J’avois juré de laisser là les nonnes : Car, que toujours on voie en mes écrits Même sujet et semblables personnes, Cela pourroit fatiguer les esprits.

Ma muse met guimpe sur le tapis ; Et puis, quoi ? guimpe, et puis guimpe sans cesse, Bref, toujours guimpe, et guimpe sous la presse. C’est un peu trop. Je veux que les nonnains

Fassent les tours en amour les plus fins ; Si ne faut-il, pour cela, qu’on épuise Tout le sujet. Le moyen ! C’est un fait Par trop fréquent ; je n’aurois jamais fait :

Il n’est greffier dont la plume y suffise. Si j’y tâchois, on pourroit soupçonner Que quelque cas m’y feroit retourner, Tant sur ce point mes vers font de rechutes.

Toujours souvient à Robin de ses flûtes. Or, apportons à cela quelque fin ; Je le prétends, cette tâche ici faite. Jadis s’étoit introduit un blondin

Chez des nonnains, à titre de fillette. Il n’avoit pas quinze ans, que tout ne fût ; Dont le galant passa pour sœur Colette, Auparavant que la barbe lui crût.

Cet entre-temps ne fut sans fruit : le sire L’employa bien ; Agnès en profila.
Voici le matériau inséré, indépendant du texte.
Lemma serve_fetch_request from a have body reads : to_allocvec (MkFetchReq have) = Ok body → (blen body ≤ MAX_HTTP_BODY_LEN)%N →
  Forall (λ r, r ≠ []) reads → concat reads = request FETCH_PATH body →
  (serve_http_once a reads from).1 = (resp ← fetch_response from a have; out ← to_allocvec resp; Ok (respond out)).
Proof.
  intros He Hb Hne Hc. unfold serve_http_once. rewrite lift_bind.
  rewrite (read_request FETCH_PATH body reads) by first [done | by apply clean_dec_spec | vm_compute; lia]. cbn beta iota.
  replace (str_contains _ FETCH_PATH) with true by by vm_compute. unfold serve_http_fetch, fetch_response.
  rewrite lift_bind, (from_to_bytes _ body He), gets_bind. cbn [fq_have]. destruct (advertise from a) as [refs|]; [|done]. cbn [mbind result_bind].
  rewrite gets_bind. destruct (missing_closure _ _ _) as [missing|]; [|done]. cbn [mbind result_bind].
  rewrite gets_bind. destruct (build_pack from missing) as [pack|]; [|done]. cbn [mbind result_bind]. rewrite lift_bind.
  by destruct (to_allocvec (MkFetchResp refs pack)).
Qed.

(** What the client gets. *)
Lemma post_fetch from a have body cut_in cut_out : cutting cut_in → cutting cut_out →
  to_allocvec (MkFetchReq have) = Ok body → (blen body ≤ MAX_HTTP_BODY_LEN)%N →
  (∀ resp, fetch_response from a have = Ok resp → fits resp) →
  match fetch_response from a have with
  | Ok resp => ∃ out, to_allocvec resp = Ok out ∧ post (http_peer cut_in cut_out a from) FETCH_PATH body = Ok out
  | Err _ => ∃ e, post (http_peer cut_in cut_out a from) FETCH_PATH body = Err e
  end.
Proof.
  intros Hi Ho He Hb Hf. destruct (Hi (request FETCH_PATH body)) as [Hc Hne].
  pose proof (serve_fetch_request from a have body _ He Hb Hne Hc) as Hs. unfold post, http_peer. rewrite Hs.
  destruct (fetch_response from a have) as [resp|e]; cbn [mbind result_bind].
  - destruct (Hf resp eq_refl) as (out & Hout & Hl). exists out. rewrite Hout. cbn [mbind result_bind]. split; [done|].
    destruct (Ho (respond out)) as [Hco Hno]. rewrite (read_response out _ Hl Hno Hco). cbn [mbind result_bind].
    by replace (str_contains _ " 200") with true by by vm_compute.
  - by eexists.
Qed.
(* ===== verification/GitProject.v ===== *)
(** * GitProject: from bole to git

    [project_to_git] and [project_to_git_mapped] of src/src/repo/git_projection.rs: the
    order of snapshots, the encodings of trees, commits and tags, the nested trees made
    from the visible paths, the loose references, [HEAD] and the sidecar.

    gix is a parameter here as an object database that content can be written to; the
    other files of the target directory are a small file system. *)

From S2P Require Import Prelude Graph Topo Order Ids Text Objects Store Lattice Access Walk Refs RefStore Acl Signing Policy Repo Git.
From Stdlib Require Import Ascii.

(** ** The target *)

(** [git_repo.objects.write_buf(kind, bytes)], and what the database then holds. *)
Class GitOdb (D : Type) := {
  write_buf : GitKind → bytes → M D GitId;
  odb_view : D → gmap GitId (GitKind * bytes)
}.
(** What is written is found under the id that is returned, nothing else changes, and
    nothing that was there is lost. *)
Class GitOdbLaws (D : Type) `{GitOdb D} := {
  write_buf_Ok k data d g d' : write_buf k data d = (Ok g, d') →
    odb_view d' = <[g := (k, data)]> (odb_view d) ∧ odb_view d ⊆ odb_view d';
  write_buf_Err k data d e d' : write_buf k data d = (Err e, d') → odb_view d' = odb_view d
}.

(** The target directory: the object database, and the other files and directories by
    the components of their paths. *)
Record Target (D : Type) : Type := MkTarget {
  t_odb : D;
  t_files : gmap (list string) bytes;
  t_dirs : gset (list string)
}.
Arguments MkTarget {D}.
Arguments t_odb {D}.
Arguments t_files {D}.
Arguments t_dirs {D}.

Section target.
Context {D : Type}.
Definition on_odb {X} (m : M D X) : M (Target D) X := λ t,
  let '(r, d) := m (t_odb t) in (r, MkTarget d (t_files t) (t_dirs t)).

(** The proper prefixes of a path. *)
Definition parent_dirs (p : list string) : list (list string) := (λ i, take i p) <$> seq 1 (length p - 1).
(** [std::fs::create_dir_all(path.parent())] *)
Definition create_parent_dirs (p : list string) : M (Target D) () := λ t,
  if existsb (λ a, bool_decide (is_Some (t_files t !! a))) (parent_dirs p) then (Err (Io NotADirectory), t)
  else (Ok (), MkTarget (t_odb t) (t_files t) (list_to_set (parent_dirs p) ∪ t_dirs t)).
(** [std::fs::write] *)
Definition fs_write (p : list string) (data : bytes) : M (Target D) () := λ t,
  if decide (p ∈ t_dirs t) then (Err (Io IsADirectory), t)
  else (Ok (), MkTarget (t_odb t) (<[p := data]> (t_files t)) (t_dirs t)).
End target.

(** ** Encodings *)

(** ["\n"] *)
Definition newline : string := bytes_str [x0a].
(** [Display] of a git id. *)
Definition git_hex (g : GitId) : string := hex32 (git_bytes g).
Definition ends_line (s : string) : string := if ends_with "010" s then s else s +:+ newline.

Definition encode_tag (target_commit : GitId) (tag_name tagger message : string) : bytes :=
  str_bytes ("object " +:+ git_hex target_commit +:+ newline +:+ "type commit" +:+ newline +:+ "tag " +:+ tag_name +:+
    newline +:+ "tagger " +:+ tagger +:+ newline +:+ newline +:+ ends_line message).

Definition parent_line (p : GitId) : string := "parent " +:+ git_hex p +:+ newline.
Definition encode_commit (tree : GitId) (parents : list GitId) (identity message : string) : bytes :=
  str_bytes ("tree " +:+ git_hex tree +:+ newline +:+ foldr (λ p s, parent_line p +:+ s) "" parents +:+
    "author " +:+ identity +:+ newline +:+ "committer " +:+ identity +:+ newline +:+ newline +:+ ends_line message).

(** An entry of a tree to be written: name, whether a directory, id. *)
Abbreviation OutEntry := (string * bool * GitId)%type.
Definition entry_key (e : OutEntry) : string := if e.1.2 then e.1.1 +:+ "/" else e.1.1.
Definition entry_mode (e : OutEntry) : bytes := if e.1.2 then str_bytes "40000" else str_bytes "100644".
Definition encode_entry (e : OutEntry) : bytes :=
  entry_mode e ++ [x20] ++ str_bytes e.1.1 ++ [x00] ++ git_bytes e.2.
Definition encode_tree (entries : list OutEntry) : bytes :=
  sort_by (λ a b, key_cmp (entry_key a) (entry_key b)) entries ≫= encode_entry.

(** ** Order of snapshots *)
Definition collect_topo (O : objects) (starts : list ObjectId) : res (list ObjectId) :=
  match topo (λ _, edges_of parents_of O) (S (2 * length starts + 2 * degree parents_of O * size O)) ∅ []
    ((λ s, (s, false)) <$> rev starts) with
  | Some r => r
  | None => Err (Panic "out of fuel")
  end.

(** ** Nested trees from paths *)

(** The paths below a directory, without its name. *)
Definition sub_flat (dir : string) (flat : gmap string ObjectId) : gmap string ObjectId :=
  list_to_map (omap (λ e, rest ← strip_prefix (dir +:+ "/") e.1; Some (rest, e.2)) (btree_iter flat)).

Section trees.
Context {D : Type} `{GitOdb D} (O : objects).

(** One path: the first of a directory writes the directory's tree, a name without a
    slash its blob; what is not a blob is skipped. *)
Definition level_entry (subtree : gmap string ObjectId → M D GitId) (flat : gmap string ObjectId)
    (acc : list OutEntry * gset string) (e : string * ObjectId) : M D (list OutEntry * gset string) :=
  let '(path, blob_id) := e in
  match split_once path with
  | Some (dir, _) =>
      if decide (dir ∈ acc.2) then mret acc
      else sub_id ← subtree (sub_flat dir flat); mret (acc.1 ++ [(dir, true, sub_id)], {[dir]} ∪ acc.2)
  | None =>
      obj ← lift_res (os_get O blob_id);
      match obj with
      | Some (OBlob b) =>
          git_blob ← write_buf GitBlob (blob_data b); mret (acc.1 ++ [(path, false, git_blob)], acc.2)
      | _ => mret acc
      end
  end.

(** [fuel] bounds the number of slashes in a path. *)
Fixpoint write_tree_level (fuel : nat) (flat : gmap string ObjectId) : M D GitId :=
  match fuel with
  | 0 => throw (Panic "stack overflow")
  | S fuel =>
      acc ← M_fold (level_entry (write_tree_level fuel) flat) ([], ∅) (btree_iter flat);
      write_buf GitTree (encode_tree acc.1)
  end.

Definition path_fuel (flat : gmap string ObjectId) : nat := S (max_list (String.length <$> btree_keys flat)).
Definition write_git_tree_level (flat : gmap string ObjectId) : M D GitId := write_tree_level (path_fuel flat) flat.
End trees.

(** ** [project_impl] *)
Section project.
Context {R : Type} `{RefBackend R, IoText, Ed25519}.
Context {A : Type} `{AclBackend A}.
Context {D : Type} `{GitOdb D, MapCodec}.
Context (s : Repository R A) (accessor : Accessor).

Definition write_loose_ref (ref_name : string) (sha : GitId) : M (Target D) () :=
  let path := split_on "/" ref_name in
  _ ← create_parent_dirs path;
  fs_write path (str_bytes (git_hex sha +:+ newline)).

Definition as_timeline (name : RefName) (r : option Ref) : option (RefName * ObjectId) :=
  match r with Some (RTimeline tl) => Some (name, head tl) | _ => None end.
(** The visible timelines and their heads. *)
Definition timeline_heads (visible : list RefName) : res (list (RefName * ObjectId)) :=
  res_fold (λ acc name, r ← get_ref (r_refs s) name; Ok (acc ++ option_list (as_timeline name r))) [] visible.

(** The identity line of a snapshot's commit. *)
Definition commit_identity (snap : Snapshot) : string :=
  (if decide (snap_author snap = "") then "bole" else snap_author snap) +:+ " <bole@local> " +:+
  pretty (snap_created_at snap) +:+ " +0000".

(** One snapshot of pass 3. *)
Definition project_snapshot (lattice : LabelLattice) (rules : LabelRuleSet) (id_map : gmap ObjectId GitId)
    (snap_id : ObjectId) : M D (gmap ObjectId GitId) :=
  obj ← lift_res (os_get (r_objects s) snap_id);
  match obj with
  | Some (OSnapshot snap) =>
      flat ← lift_res (walk_tree_filtered (r_objects s) lattice rules accessor (snap_root snap) "" ∅);
      git_tree ← write_git_tree_level (r_objects s) flat;
      let parents := omap (λ p, id_map !! p) (snap_parents snap) in
      git_commit ← write_buf GitCommit (encode_commit git_tree parents (commit_identity snap) (snap_message snap));
      mret (<[snap_id := git_commit]> id_map)
  | _ => mret id_map
  end.

(** One timeline of pass 4. *)
Definition project_branch (id_map : gmap ObjectId GitId) (h : RefName * ObjectId) : M (Target D) () :=
  match id_map !! h.2 with
  | Some git_id => write_loose_ref ("refs/heads/" +:+ as_str h.1) git_id
  | None => mret ()
  end.

(** One visible ref of pass 5. *)
Definition project_tag (id_map : gmap ObjectId GitId) (name : RefName) : M (Target D) () :=
  r ← lift_res (get_ref (r_refs s) name);
  match r with
  | Some (RTag tag) =>
      match id_map !! tag_target tag with
      | Some git_commit =>
          target ← match tag_message tag with
                   | None => mret git_commit
                   | Some msg =>
                       on_odb (write_buf GitTag (encode_tag git_commit (as_str name)
                         ("bole <bole@local> " +:+ pretty (tag_created_at tag) +:+ " +0000") msg))
                   end;
          write_loose_ref ("refs/tags/" +:+ as_str name) target
      | None => mret ()
      end
  | _ => mret ()
  end.

(** Passes 1 to 6; [open] is the outcome of opening or creating the target. *)
Definition project_objects (open : res ()) : M (Target D) (gmap ObjectId GitId) :=
  _ ← lift_res open;
  visible ← lift_res (list_refs_filtered s "" accessor);
  heads ← lift_res (timeline_heads visible);
  ordered ← lift_res (collect_topo (r_objects s) heads.*2);
  lattice ← lift_res (get_lattice (r_acls s));
  rules ← lift_res (get_label_ruleset (r_acls s));
  id_map ← on_odb (M_fold (project_snapshot lattice rules) ∅ ordered);
  _ ← M_iter (project_branch id_map) heads;
  _ ← M_iter (project_tag id_map) visible;
  _ ← match find_first (λ h, bool_decide (is_Some (id_map !! h.2))) heads with
      | Some h => fs_write ["HEAD"] (str_bytes ("ref: refs/heads/" +:+ as_str h.1 +:+ newline))
      | None => mret ()
      end;
  mret id_map.

(** Pass 7, in the unspecified order of a [HashMap]. *)
Definition extend_map (id_map : gmap ObjectId GitId) (m : IdentityMap) : IdentityMap :=
  foldl (λ m e, idmap_insert (git_bytes e.2) e.1 m) m (map_to_list id_map).

(** The target and the sidecar directory; [map_dir] gives the fingerprint of the target,
    if the correspondence is to be recorded. *)
Definition project_impl (open : res ()) (map_dir : option string) : M (Target D * sidecar) () := λ w,
  let '(r, t) := project_objects open w.1 in
  match r with
  | Err e => (Err e, (t, w.2))
  | Ok id_map =>
      match map_dir with
      | None => (Ok (), (t, w.2))
      | Some fp =>
          let '(r, d) := (m ← gets (idmap_load fp); idmap_save fp (extend_map id_map m)) w.2 in (r, (t, d))
      end
  end.
Definition project_to_git (open : res ()) : M (Target D * sidecar) () := project_impl open None.
Definition project_to_git_mapped (open : res ()) (fingerprint : string) : M (Target D * sidecar) () :=
  project_impl open (Some fingerprint).
End project.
Las ! quel profit ! J’eusse mieux fait de dire Qu’à sœur Agnès malheur en arriva.

Il lui fallut élargir sa ceinture, Puis mettre au jour petite créature Qui ressembloit comme deux gouttes d’eau, Ce dit l’histoire, à la sœur jouvenceau.

Voilà scandale et bruit dans l’abbaye : « D’où cet enfant est-il plus ? Comme a-t-on, Disoient les sœurs en riant, je vous prie, Trouvé céans ce petit champignon ?

Si se n’est-il, après tout, fait lui-même » La prieure est en un courroux extrême : Avoir ainsi souillé cette maison ! Bientôt on mit l’accouchée en prison ;

Puis il fallut faire enquête du père. Comment est-il entré ? Comment sorti ? Les murs sont hauts, antique la tourière, Double la grille, et le tour très-petit.

« Seroit-ce point quelque garçon en fille ? Dit la prieure, et, parmi nos brebis, N’aurions-nous point, sous de trompeurs habits, Un jeune loup ? Sus, qu’on se déshabille !

Je veux savoir la vérité du cas. » Qui fut bien pris ? Ce fut la teinte ouaille : Plus son esprit à songer se travaille, Moins il espère échapper d’un tel pas.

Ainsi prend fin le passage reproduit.